> _Task item_:
In the data below, find each line that contains the word "Hsorted" and copy it.

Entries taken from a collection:
——

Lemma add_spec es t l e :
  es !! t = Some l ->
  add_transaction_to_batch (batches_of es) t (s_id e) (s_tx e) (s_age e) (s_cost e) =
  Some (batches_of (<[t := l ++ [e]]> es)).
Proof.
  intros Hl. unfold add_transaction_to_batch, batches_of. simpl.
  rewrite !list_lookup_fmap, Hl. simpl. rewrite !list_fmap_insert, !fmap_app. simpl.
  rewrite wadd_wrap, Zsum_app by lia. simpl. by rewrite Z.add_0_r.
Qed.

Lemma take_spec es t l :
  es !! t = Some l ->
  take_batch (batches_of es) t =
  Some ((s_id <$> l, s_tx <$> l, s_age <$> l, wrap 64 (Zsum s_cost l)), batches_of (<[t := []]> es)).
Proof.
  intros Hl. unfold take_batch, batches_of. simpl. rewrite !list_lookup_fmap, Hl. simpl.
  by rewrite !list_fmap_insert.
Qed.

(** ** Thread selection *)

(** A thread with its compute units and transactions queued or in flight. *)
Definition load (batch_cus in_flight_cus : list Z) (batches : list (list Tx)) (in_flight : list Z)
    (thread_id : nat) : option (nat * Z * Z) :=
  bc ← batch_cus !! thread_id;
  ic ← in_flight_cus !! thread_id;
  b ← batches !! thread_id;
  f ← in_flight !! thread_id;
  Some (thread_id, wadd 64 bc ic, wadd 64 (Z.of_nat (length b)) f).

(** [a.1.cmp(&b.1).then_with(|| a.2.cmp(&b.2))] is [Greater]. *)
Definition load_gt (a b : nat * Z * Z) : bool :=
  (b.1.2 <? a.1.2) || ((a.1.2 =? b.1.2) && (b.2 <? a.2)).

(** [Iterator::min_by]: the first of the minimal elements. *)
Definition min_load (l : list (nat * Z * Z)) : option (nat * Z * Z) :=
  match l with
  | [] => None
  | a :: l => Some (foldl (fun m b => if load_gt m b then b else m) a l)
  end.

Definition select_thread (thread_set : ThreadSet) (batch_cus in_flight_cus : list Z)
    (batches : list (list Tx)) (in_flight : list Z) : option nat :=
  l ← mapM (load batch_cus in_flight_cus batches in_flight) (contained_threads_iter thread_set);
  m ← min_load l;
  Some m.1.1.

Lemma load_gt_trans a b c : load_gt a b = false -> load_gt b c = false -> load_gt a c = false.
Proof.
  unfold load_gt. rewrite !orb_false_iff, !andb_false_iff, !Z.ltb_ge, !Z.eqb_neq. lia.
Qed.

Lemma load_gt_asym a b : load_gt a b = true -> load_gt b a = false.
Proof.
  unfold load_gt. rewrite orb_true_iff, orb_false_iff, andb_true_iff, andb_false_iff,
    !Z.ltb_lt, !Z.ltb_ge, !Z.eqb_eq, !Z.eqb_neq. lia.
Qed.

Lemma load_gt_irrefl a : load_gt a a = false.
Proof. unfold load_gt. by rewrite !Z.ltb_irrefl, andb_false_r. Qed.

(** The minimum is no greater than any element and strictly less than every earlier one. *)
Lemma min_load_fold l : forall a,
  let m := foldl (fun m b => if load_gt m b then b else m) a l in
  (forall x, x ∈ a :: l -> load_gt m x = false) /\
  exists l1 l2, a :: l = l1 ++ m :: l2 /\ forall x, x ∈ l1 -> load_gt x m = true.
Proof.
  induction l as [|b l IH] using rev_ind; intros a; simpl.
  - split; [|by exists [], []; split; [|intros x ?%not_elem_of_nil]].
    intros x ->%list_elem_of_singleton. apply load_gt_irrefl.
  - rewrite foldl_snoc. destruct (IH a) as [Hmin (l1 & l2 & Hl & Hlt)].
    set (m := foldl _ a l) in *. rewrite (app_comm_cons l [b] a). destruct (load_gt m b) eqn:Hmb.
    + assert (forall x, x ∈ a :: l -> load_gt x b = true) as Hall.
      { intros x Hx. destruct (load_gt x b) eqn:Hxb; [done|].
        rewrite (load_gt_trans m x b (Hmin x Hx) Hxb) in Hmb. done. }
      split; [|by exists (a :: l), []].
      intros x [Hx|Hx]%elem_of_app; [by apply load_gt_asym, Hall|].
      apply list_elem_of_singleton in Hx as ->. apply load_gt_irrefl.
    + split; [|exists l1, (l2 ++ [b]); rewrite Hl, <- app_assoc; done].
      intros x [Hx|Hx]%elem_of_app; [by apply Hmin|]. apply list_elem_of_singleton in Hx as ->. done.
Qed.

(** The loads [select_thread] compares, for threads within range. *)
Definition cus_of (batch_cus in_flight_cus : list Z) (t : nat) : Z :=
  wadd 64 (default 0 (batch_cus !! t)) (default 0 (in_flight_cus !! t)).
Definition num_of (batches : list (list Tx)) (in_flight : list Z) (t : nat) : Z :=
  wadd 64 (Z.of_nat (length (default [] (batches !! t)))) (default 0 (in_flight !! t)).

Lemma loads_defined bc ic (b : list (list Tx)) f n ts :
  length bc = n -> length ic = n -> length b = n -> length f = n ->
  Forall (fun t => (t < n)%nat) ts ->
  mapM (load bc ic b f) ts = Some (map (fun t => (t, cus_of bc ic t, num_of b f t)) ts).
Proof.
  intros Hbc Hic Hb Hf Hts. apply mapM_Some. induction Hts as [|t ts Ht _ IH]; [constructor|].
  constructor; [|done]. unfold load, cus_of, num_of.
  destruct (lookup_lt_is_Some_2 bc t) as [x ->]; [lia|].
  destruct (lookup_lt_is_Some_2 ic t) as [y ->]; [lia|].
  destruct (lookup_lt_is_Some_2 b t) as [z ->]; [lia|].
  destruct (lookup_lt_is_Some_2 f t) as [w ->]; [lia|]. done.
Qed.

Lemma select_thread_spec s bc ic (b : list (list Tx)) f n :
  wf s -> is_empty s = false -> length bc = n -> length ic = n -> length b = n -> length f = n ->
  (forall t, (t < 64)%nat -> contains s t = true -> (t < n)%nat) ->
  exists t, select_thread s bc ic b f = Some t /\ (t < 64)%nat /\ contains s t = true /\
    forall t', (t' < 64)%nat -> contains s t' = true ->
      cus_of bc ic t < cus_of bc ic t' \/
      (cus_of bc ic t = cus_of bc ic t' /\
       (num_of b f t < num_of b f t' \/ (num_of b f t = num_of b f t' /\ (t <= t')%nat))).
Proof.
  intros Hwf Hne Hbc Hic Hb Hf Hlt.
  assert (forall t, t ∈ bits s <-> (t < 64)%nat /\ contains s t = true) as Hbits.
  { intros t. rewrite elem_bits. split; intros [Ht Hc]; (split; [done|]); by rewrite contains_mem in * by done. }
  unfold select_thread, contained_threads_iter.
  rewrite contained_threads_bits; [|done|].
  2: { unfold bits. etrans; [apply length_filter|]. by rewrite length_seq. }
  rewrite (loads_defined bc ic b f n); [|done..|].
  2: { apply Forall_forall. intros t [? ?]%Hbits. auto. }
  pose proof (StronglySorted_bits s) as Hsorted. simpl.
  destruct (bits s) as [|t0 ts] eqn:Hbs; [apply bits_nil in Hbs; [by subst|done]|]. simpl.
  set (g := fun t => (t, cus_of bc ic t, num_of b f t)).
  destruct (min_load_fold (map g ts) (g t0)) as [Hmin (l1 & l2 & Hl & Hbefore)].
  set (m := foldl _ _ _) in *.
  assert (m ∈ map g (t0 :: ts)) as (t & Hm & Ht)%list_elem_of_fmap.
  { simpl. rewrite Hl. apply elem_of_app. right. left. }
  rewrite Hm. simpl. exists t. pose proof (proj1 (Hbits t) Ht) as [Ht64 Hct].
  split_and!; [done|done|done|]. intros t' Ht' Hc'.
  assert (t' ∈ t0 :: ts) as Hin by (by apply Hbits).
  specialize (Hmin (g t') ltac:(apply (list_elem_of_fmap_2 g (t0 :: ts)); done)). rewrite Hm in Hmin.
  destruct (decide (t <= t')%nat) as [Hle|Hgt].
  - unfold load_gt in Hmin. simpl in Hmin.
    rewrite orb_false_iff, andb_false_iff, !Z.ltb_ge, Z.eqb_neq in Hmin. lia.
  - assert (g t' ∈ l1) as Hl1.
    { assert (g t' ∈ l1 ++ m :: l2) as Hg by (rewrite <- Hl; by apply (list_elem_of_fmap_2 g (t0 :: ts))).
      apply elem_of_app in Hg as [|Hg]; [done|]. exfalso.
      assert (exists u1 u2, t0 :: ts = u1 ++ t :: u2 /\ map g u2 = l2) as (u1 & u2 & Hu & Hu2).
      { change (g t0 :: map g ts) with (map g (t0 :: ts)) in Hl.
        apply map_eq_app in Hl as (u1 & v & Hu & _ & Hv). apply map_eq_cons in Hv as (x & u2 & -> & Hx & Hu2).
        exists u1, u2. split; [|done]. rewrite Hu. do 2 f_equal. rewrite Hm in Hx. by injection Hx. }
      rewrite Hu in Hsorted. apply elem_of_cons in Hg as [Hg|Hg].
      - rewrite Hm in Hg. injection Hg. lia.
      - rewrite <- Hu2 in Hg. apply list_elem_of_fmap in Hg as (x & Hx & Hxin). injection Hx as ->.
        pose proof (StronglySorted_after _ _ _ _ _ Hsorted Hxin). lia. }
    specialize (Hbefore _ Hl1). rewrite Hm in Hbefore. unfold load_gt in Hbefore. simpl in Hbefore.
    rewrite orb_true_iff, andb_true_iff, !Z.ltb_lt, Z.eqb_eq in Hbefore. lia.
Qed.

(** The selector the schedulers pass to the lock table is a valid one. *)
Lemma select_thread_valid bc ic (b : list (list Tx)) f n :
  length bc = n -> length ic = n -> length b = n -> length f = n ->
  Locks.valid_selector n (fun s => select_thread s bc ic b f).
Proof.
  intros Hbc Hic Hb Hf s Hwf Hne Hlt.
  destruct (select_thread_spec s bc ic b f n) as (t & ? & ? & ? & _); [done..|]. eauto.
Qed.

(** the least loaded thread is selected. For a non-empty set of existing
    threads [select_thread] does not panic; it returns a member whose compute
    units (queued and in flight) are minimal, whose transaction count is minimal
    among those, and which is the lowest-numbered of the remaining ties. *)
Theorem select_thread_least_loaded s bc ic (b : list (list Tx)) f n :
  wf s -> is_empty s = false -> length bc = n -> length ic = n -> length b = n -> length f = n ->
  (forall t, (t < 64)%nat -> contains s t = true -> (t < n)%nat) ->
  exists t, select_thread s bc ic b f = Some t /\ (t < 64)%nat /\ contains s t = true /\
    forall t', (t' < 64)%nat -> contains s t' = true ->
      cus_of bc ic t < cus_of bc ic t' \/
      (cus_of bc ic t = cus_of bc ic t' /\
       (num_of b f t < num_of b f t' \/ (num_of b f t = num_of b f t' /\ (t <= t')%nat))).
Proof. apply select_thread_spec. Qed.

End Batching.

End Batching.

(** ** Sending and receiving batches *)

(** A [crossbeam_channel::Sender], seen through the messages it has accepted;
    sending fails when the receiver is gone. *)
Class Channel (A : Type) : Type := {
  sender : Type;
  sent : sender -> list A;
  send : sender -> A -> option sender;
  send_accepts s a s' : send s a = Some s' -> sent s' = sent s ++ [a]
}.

——

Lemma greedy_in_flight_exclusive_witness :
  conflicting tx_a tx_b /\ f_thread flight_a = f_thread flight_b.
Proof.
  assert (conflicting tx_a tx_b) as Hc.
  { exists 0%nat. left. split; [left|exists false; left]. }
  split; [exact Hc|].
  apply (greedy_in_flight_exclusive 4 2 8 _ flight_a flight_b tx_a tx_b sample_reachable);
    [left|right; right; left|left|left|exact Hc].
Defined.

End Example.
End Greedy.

——

> _Written solution_:
  pose proof (StronglySorted_bits s) as Hsorted. simpl.
      rewrite Hu in Hsorted. apply elem_of_cons in Hg as [Hg|Hg].
        pose proof (StronglySorted_after _ _ _ _ _ Hsorted Hxin). lia. }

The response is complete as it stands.